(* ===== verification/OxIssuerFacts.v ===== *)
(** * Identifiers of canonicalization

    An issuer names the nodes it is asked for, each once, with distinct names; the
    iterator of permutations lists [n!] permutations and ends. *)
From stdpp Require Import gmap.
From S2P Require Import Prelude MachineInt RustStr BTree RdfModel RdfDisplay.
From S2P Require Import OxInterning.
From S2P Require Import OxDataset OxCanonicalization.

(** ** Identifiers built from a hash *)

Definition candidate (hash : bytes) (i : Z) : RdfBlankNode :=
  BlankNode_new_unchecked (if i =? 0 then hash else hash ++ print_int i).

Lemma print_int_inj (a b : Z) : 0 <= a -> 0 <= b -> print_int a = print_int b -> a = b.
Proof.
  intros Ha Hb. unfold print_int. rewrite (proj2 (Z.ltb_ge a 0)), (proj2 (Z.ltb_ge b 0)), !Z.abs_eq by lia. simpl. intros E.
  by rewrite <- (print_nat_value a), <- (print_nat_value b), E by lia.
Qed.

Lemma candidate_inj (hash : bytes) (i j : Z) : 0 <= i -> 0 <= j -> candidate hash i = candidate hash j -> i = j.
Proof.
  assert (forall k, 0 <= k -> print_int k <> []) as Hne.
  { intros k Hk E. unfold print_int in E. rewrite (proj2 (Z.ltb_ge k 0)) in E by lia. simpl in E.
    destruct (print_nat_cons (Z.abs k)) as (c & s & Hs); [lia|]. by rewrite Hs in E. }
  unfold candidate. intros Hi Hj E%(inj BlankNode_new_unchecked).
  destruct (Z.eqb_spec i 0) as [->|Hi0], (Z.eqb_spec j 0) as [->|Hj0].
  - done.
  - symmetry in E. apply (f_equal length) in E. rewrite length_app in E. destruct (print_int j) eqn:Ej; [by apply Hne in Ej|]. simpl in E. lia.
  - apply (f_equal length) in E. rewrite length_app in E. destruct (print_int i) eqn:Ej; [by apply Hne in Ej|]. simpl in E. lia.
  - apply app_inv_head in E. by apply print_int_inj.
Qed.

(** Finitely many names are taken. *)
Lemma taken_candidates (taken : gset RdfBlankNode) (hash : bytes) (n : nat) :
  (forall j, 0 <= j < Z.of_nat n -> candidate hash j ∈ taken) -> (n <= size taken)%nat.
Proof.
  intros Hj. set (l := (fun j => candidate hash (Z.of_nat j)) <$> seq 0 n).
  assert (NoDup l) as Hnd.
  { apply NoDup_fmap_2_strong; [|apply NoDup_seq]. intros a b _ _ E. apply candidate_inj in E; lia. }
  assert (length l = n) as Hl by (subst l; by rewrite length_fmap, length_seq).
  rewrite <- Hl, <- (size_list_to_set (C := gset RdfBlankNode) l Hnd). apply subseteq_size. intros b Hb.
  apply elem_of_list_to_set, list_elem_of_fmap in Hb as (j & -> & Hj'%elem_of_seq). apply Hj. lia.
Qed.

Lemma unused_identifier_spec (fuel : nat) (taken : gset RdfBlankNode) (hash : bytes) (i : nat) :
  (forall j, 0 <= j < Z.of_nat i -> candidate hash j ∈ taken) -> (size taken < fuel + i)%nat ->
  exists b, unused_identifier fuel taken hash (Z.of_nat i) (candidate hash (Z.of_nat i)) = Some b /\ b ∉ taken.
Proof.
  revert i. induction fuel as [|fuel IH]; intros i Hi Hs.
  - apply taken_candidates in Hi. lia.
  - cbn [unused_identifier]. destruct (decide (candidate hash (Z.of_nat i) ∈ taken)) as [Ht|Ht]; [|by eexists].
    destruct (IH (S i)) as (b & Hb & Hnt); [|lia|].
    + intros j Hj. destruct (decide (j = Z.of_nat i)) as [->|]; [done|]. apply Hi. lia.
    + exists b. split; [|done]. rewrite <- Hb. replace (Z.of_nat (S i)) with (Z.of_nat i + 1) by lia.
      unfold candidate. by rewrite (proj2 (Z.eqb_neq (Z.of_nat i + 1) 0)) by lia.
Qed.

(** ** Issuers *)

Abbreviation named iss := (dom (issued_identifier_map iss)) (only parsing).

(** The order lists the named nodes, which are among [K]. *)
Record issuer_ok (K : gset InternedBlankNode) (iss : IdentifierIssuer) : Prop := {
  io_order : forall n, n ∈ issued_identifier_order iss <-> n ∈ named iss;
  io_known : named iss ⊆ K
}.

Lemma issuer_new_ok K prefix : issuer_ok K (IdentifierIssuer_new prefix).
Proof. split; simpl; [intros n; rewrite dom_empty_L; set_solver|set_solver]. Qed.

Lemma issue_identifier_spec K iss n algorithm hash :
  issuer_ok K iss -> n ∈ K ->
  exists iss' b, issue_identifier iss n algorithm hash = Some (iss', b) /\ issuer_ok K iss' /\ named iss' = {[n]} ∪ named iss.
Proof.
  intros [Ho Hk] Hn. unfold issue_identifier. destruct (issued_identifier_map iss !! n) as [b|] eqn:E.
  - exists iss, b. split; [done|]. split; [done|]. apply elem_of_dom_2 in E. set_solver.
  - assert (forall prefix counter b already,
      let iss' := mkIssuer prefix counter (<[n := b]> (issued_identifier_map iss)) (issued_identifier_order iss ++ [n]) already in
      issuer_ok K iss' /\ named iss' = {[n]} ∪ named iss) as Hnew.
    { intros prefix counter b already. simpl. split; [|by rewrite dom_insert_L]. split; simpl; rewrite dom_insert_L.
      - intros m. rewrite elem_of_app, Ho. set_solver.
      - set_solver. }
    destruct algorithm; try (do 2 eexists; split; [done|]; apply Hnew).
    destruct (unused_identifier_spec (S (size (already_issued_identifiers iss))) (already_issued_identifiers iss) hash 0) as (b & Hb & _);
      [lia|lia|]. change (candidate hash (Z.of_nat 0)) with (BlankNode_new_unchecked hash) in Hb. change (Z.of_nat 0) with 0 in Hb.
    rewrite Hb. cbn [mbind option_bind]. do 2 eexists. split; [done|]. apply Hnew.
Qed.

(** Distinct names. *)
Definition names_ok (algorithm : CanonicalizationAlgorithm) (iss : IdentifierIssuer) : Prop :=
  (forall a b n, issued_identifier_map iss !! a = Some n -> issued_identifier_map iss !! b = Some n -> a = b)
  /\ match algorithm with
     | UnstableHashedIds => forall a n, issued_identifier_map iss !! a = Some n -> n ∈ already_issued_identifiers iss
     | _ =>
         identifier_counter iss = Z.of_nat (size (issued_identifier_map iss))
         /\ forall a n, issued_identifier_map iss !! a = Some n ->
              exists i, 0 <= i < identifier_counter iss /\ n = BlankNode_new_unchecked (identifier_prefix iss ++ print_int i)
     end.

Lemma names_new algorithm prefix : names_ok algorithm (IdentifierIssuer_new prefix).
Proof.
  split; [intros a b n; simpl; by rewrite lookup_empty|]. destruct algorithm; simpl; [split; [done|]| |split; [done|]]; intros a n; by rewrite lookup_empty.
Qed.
▬▬▬▬▬▬
WHAT YOU HAVE TO DO >> Lines to set down from above: the line with "destruct (IH (S", the line with "- assert (forall", and every line between, each exactly as written.

ANSWER AREA >>
    destruct (IH (S i)) as (b & Hb & Hnt); [|lia|].
    + intros j Hj. destruct (decide (j = Z.of_nat i)) as [->|]; [done|]. apply Hi. lia.
    + exists b. split; [|done]. rewrite <- Hb. replace (Z.of_nat (S i)) with (Z.of_nat i + 1) by lia.
      unfold candidate. by rewrite (proj2 (Z.eqb_neq (Z.of_nat i + 1) 0)) by lia.
Qed.

(** ** Issuers *)

Abbreviation named iss := (dom (issued_identifier_map iss)) (only parsing).

(** The order lists the named nodes, which are among [K]. *)
Record issuer_ok (K : gset InternedBlankNode) (iss : IdentifierIssuer) : Prop := {
  io_order : forall n, n ∈ issued_identifier_order iss <-> n ∈ named iss;
  io_known : named iss ⊆ K
}.

Lemma issuer_new_ok K prefix : issuer_ok K (IdentifierIssuer_new prefix).
Proof. split; simpl; [intros n; rewrite dom_empty_L; set_solver|set_solver]. Qed.

Lemma issue_identifier_spec K iss n algorithm hash :
  issuer_ok K iss -> n ∈ K ->
  exists iss' b, issue_identifier iss n algorithm hash = Some (iss', b) /\ issuer_ok K iss' /\ named iss' = {[n]} ∪ named iss.
Proof.
  intros [Ho Hk] Hn. unfold issue_identifier. destruct (issued_identifier_map iss !! n) as [b|] eqn:E.
  - exists iss, b. split; [done|]. split; [done|]. apply elem_of_dom_2 in E. set_solver.
  - assert (forall prefix counter b already,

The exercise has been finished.